WORK INSTRUCTIONS → A single stretch of the material below is to be transcribed exactly, starting at the line with "Section Stored." and ending after the line with "(** The rows".

THE DATA →
(** Every row that there is, now or after others commit, has the VPC and the family that
    [cat] says: no statement of the program changes either. *)
Definition catalogued (cat : string → string * AllocationAddressFamily) (d : net_db) : Prop :=
  ∀ id p, vpc_prefix_of d id = Some p → row_group p = cat id.

Definition world_catalogued (cat : string → string * AllocationAddressFamily) (w : World) : Prop :=
  catalogued cat (db w) ∧ Forall (λ st, ∀ d, catalogued cat d → catalogued cat (others st d)) (script w).

(** The segment with an id *)
Definition stored_segment (d : net_db) (id : string) : option GeneratedSegment :=
  row_object <$> rows (network_segments d) !! id.
End Catalogue.

Section Stored.
Context `{I : IpNetworks} (print_net : IpNetwork → string) (print_ip : bool * Z → string).
(** the ids that the transaction draws *)
Context (cat : string → string * AllocationAddressFamily) (own : string → Prop) (Hown : own EmptyString).

(** The rows of the transaction are still there. *)
Record extends (d d' : net_db) : Prop := {
  ext_prefix id n : own id → network_prefixes d !! id = Some n → network_prefixes d' !! id = Some n;
  ext_segment id s : own id → stored_segment d id = Some s → stored_segment d' id = Some s;
}.

(** The network prefixes of the transaction are on segments of its own. *)
Definition linked (d : net_db) : Prop := ∀ id n, own id → network_prefixes d !! id = Some n →
  own (np_segment_id n) ∧ is_Some (stored_segment d (np_segment_id n)).

Record good (d0 d : net_db) : Prop := {
  good_wf : net_wf d;
  good_cat : catalogued cat d;
  good_linked : linked d;
  good_ext : extends d0 d;
}.

(** What others commit leaves the rows of the transaction, which they cannot see, and keeps
    the constraints of the tables. *)
Record courteous (st : Step) : Prop := {
  court_wf d : net_wf d → net_wf (others st d);
  court_cat d : catalogued cat d → catalogued cat (others st d);
  court_prefix d id : own id → network_prefixes (others st d) !! id = network_prefixes d !! id;
  court_segment d id : own id → stored_segment (others st d) id = stored_segment d id;
}.

Lemma extends_refl d : extends d d.
Proof using Type. by split. Qed.

Lemma extends_trans d1 d2 d3 : extends d1 d2 → extends d2 d3 → extends d1 d3.
Proof using Type. intros [] []. split; eauto. Qed.

(** Nothing of the transaction has the id. *)
Lemma unseen_prefix d0 d id : extends d0 d → own id → network_prefixes d !! id = None → network_prefixes d0 !! id = None.
Proof using Type.
  intros He Hi Hn. apply eq_None_not_Some. intros [n H]. apply (ext_prefix _ _ He) in H; [congruence|done].
Qed.

Lemma quiet_courteous : courteous quiet.
Proof using Type. by split. Qed.

Lemma others_good st d0 d : courteous st → good d0 d → good d0 (others st d) ∧ good d (others st d).
Proof using Type.
  intros [Hw Hc Hp Hs] [Gw Gc Gl [Ge1 Ge2]].
  assert (linked (others st d)).
  { intros id n Hi. rewrite Hp by done. intros [Ho Hx]%Gl; [|done]. by rewrite Hs. }
  split; (split; [by apply Hw|by apply Hc|done|]); split; intros id x Hi; rewrite ?Hp, ?Hs by done; eauto.
Qed.

(** *** Triples *)

Definition act {A} (P : World → Prop) (m : M A) (Q : A → World → Prop) (E : World → Prop) : Prop :=
  ∀ w, P w → match m w with (Ok a, w') => Q a w' | (Err _, w') => E w' end.

Lemma act_bind {A B} P (m : M A) R (f : A → M B) Q E :
  act P m R E → (∀ a, act (R a) (f a) Q E) → act P (m ≫= f) Q E.
Proof using Type.
  intros Hm Hf w Hw. specialize (Hm w Hw). rewrite bind_run. destruct (m w) as [[a|e] w']; [by apply Hf|done].
Qed.

Lemma act_ret {A} P (a : A) Q E : (∀ w, P w → Q a w) → act P (mret a) Q E.
Proof using Type. intros H w Hw. by apply H. Qed.

Lemma act_weaken {A} P P' (m : M A) Q Q' E :
  act P' m Q' E → (∀ w, P w → P' w) → (∀ a w, Q' a w → Q a w) → act P m Q E.
Proof using Type.
  intros Hm HP HQ w Hw. specialize (Hm w (HP w Hw)). destruct (m w) as [[a|e] w']; [by apply HQ|done].
Qed.

(** A fact about rows of the transaction *)
Class Lasting (φ : net_db → Prop) : Prop := lasting d d' : extends d d' → φ d → φ d'.

(** [n] savepoints are open, to which the tables of [d0] can return, and [φ] is known. *)
Record knows (n : nat) (d0 : net_db) (φ : net_db → Prop) (w : World) : Prop := {
  kn_script : Forall courteous (script w);
  kn_uuids : Forall own (uuids w);
  kn_depth : length (saved w) = n;
  kn_saved : Forall (good d0) (saved w);
  kn_db : good d0 (db w);
  kn_fact : φ (db w);
}.

(** A statement failed: all that is left is to return to a savepoint. *)
Record broken (d0 : net_db) (w : World) : Prop := {
  br_script : Forall courteous (script w);
  br_uuids : Forall own (uuids w);
  br_depth : saved w ≠ [];
  br_saved : Forall (good d0) (saved w);
}.

Lemma knows_broken n d0 φ w : knows (S n) d0 φ w → broken d0 w.
Proof using Type. intros []. split; try done. by destruct (saved w). Qed.

Lemma knows_impl n d0 (φ ψ : net_db → Prop) w : (∀ d, φ d → ψ d) → knows n d0 φ w → knows n d0 ψ w.
Proof using Type. intros H []. split; auto. Qed.

Lemma next_step_script w : Forall courteous (script w) →
  courteous (default quiet (head (script w))) ∧ Forall courteous (tail (script w)).
Proof using Type. destruct 1; [split; [apply quiet_courteous|constructor]|done]. Qed.

Lemma next_step_knows n d0 φ w : Lasting φ → knows n d0 φ w → knows n d0 φ (snd (next_step w)).
Proof using Type.
  intros Hl [Hs Hu Hd Hsv Hdb Hf]. apply next_step_script in Hs as [Hst Hs]. unfold next_step. split; simpl; try done.
  - by rewrite length_fmap.
  - apply Forall_fmap. eapply Forall_impl; [exact Hsv|]. intros d Hg. by apply (others_good _ _ _ Hst).
  - by apply (others_good _ _ _ Hst).
  - eapply lasting; [|exact Hf]. by apply (others_good _ _ _ Hst Hdb).
Qed.

Lemma act_statement {A} n d0 φ (f : Z → net_db → result DatabaseError (A * net_db)) ψ : Lasting φ →
  (∀ c d a d', good d0 d → φ d → f c d = Ok (a, d') → good d0 d' ∧ ψ a d') →
  act (knows (S n) d0 φ) (statement f) (λ a, knows (S n) d0 (ψ a)) (broken d0).
Proof using Type.
  intros Hl Hf w Hw%next_step_knows; [|done]. unfold statement. destruct (next_step w) as [st w1]. simpl in Hw.
  destruct (fault st); [by eapply knows_broken|].
  destruct (f (clock st) (db w1)) as [[a d']|e] eqn:E; [|by eapply knows_broken].
  destruct Hw as [Hs Hu Hd Hsv Hdb Hφ]. destruct (Hf _ _ _ _ Hdb Hφ E). by split.
Qed.

Lemma act_write n d0 φ f ψ : Lasting φ →
  (∀ c d d', good d0 d → φ d → f c d = Ok d' → good d0 d' ∧ ψ d') →
  act (knows (S n) d0 φ) (write f) (λ _, knows (S n) d0 ψ) (broken d0).
Proof using Type.
  intros Hl Hf. apply (act_statement n d0 φ _ (λ _, ψ)); [done|].
  intros c d [] d' Hg Hφ (d1 & Hd & [= <-])%result_bind_ok. by eapply Hf.
Qed.

Lemma act_read {A} n d0 φ (f : net_db → A) ψ : Lasting φ →
  (∀ d, good d0 d → φ d → ψ (f d) d) →
  act (knows (S n) d0 φ) (read f) (λ a, knows (S n) d0 (ψ a)) (broken d0).
Proof using Type. intros Hl Hf. apply act_statement; [done|]. intros c d a d' Hg Hφ [= <- <-]. by auto. Qed.

Lemma act_lift {A} n d0 φ (r : result CarbideError A) :
  act (knows (S n) d0 φ) (lift r) (λ a w, r = Ok a ∧ knows (S n) d0 φ w) (broken d0).
Proof using Type. intros w Hw. unfold lift. destruct r; [done|by eapply knows_broken]. Qed.

Lemma act_uuid n d0 φ E : act (knows n d0 φ) new_uuid (λ u w, own u ∧ knows n d0 φ w) E.
Proof using Hown.
  intros w [Hs Hu Hd Hsv Hdb Hf]. unfold new_uuid. split.
  - by destruct Hu.
  - split; simpl; try done. by destruct Hu.
Qed.

Lemma act_begin n d0 φ (E : World → Prop) : Lasting φ → (∀ w, knows n d0 φ w → E w) →
  act (knows n d0 φ) begin_inner (λ k w, k = n ∧ knows (S n) d0 φ w) E.
Proof using Type.
  intros Hl HE w Hw%next_step_knows; [|done]. unfold begin_inner, savepoint. destruct (next_step w) as [st w1].
  simpl in Hw. destruct (fault st); [by apply HE|]. destruct Hw as [Hs Hu Hd Hsv Hdb Hf].
  split; [done|]. split; simpl; try done; [by rewrite Hd|by constructor].
Qed.

Lemma act_commit k n d0 φ (E : World → Prop) : Lasting φ → (k ≤ n)%nat → (∀ w, knows n d0 φ w → E w) →
  act (knows n d0 φ) (commit_inner k) (λ _, knows k d0 φ) E.
Proof using Type.
  intros Hl Hk HE w Hw%next_step_knows; [|done]. unfold commit_inner, savepoint. destruct (next_step w) as [st w1].
  simpl in Hw. destruct (fault st); [by apply HE|]. destruct Hw as [Hs Hu Hd Hsv Hdb Hf].
  split; simpl; try done; [rewrite length_drop, Hd; lia|by apply Forall_drop].
Qed.

Lemma act_rollback d0 : act (broken d0) (rollback_inner 0) (λ _, knows 0 d0 (λ _, True)) (λ _, True).
Proof using Type.
  intros w [Hs Hu Hd Hsv]. apply next_step_script in Hs as [Hst Hs]. unfold rollback_inner, savepoint, next_step.
  set (st := default quiet (head (script w))) in *. cbn [fst snd]. destruct (fault st); [done|].
  assert (Hsv' : Forall (good d0) (others st <$> saved w)).
  { apply Forall_fmap. eapply Forall_impl; [exact Hsv|]. intros d Hg. by apply (others_good _ _ _ Hst). }
  split; cbn [db saved script uuids]; try done.
  - rewrite length_drop. lia.
  - by apply Forall_drop.
  - destruct (_ !! (length (others st <$> saved w) - 1)%nat) as [d|] eqn:E; [by eapply (Forall_lookup_1 _ _ _ _ Hsv')|].
    apply lookup_ge_None in E. rewrite length_fmap in E. destruct (saved w); [done|]. simpl in E. lia.
Qed.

TASK RESULT →
Section Stored.
Context `{I : IpNetworks} (print_net : IpNetwork → string) (print_ip : bool * Z → string).
(** the ids that the transaction draws *)
Context (cat : string → string * AllocationAddressFamily) (own : string → Prop) (Hown : own EmptyString).

(** The rows of the transaction are still there. *)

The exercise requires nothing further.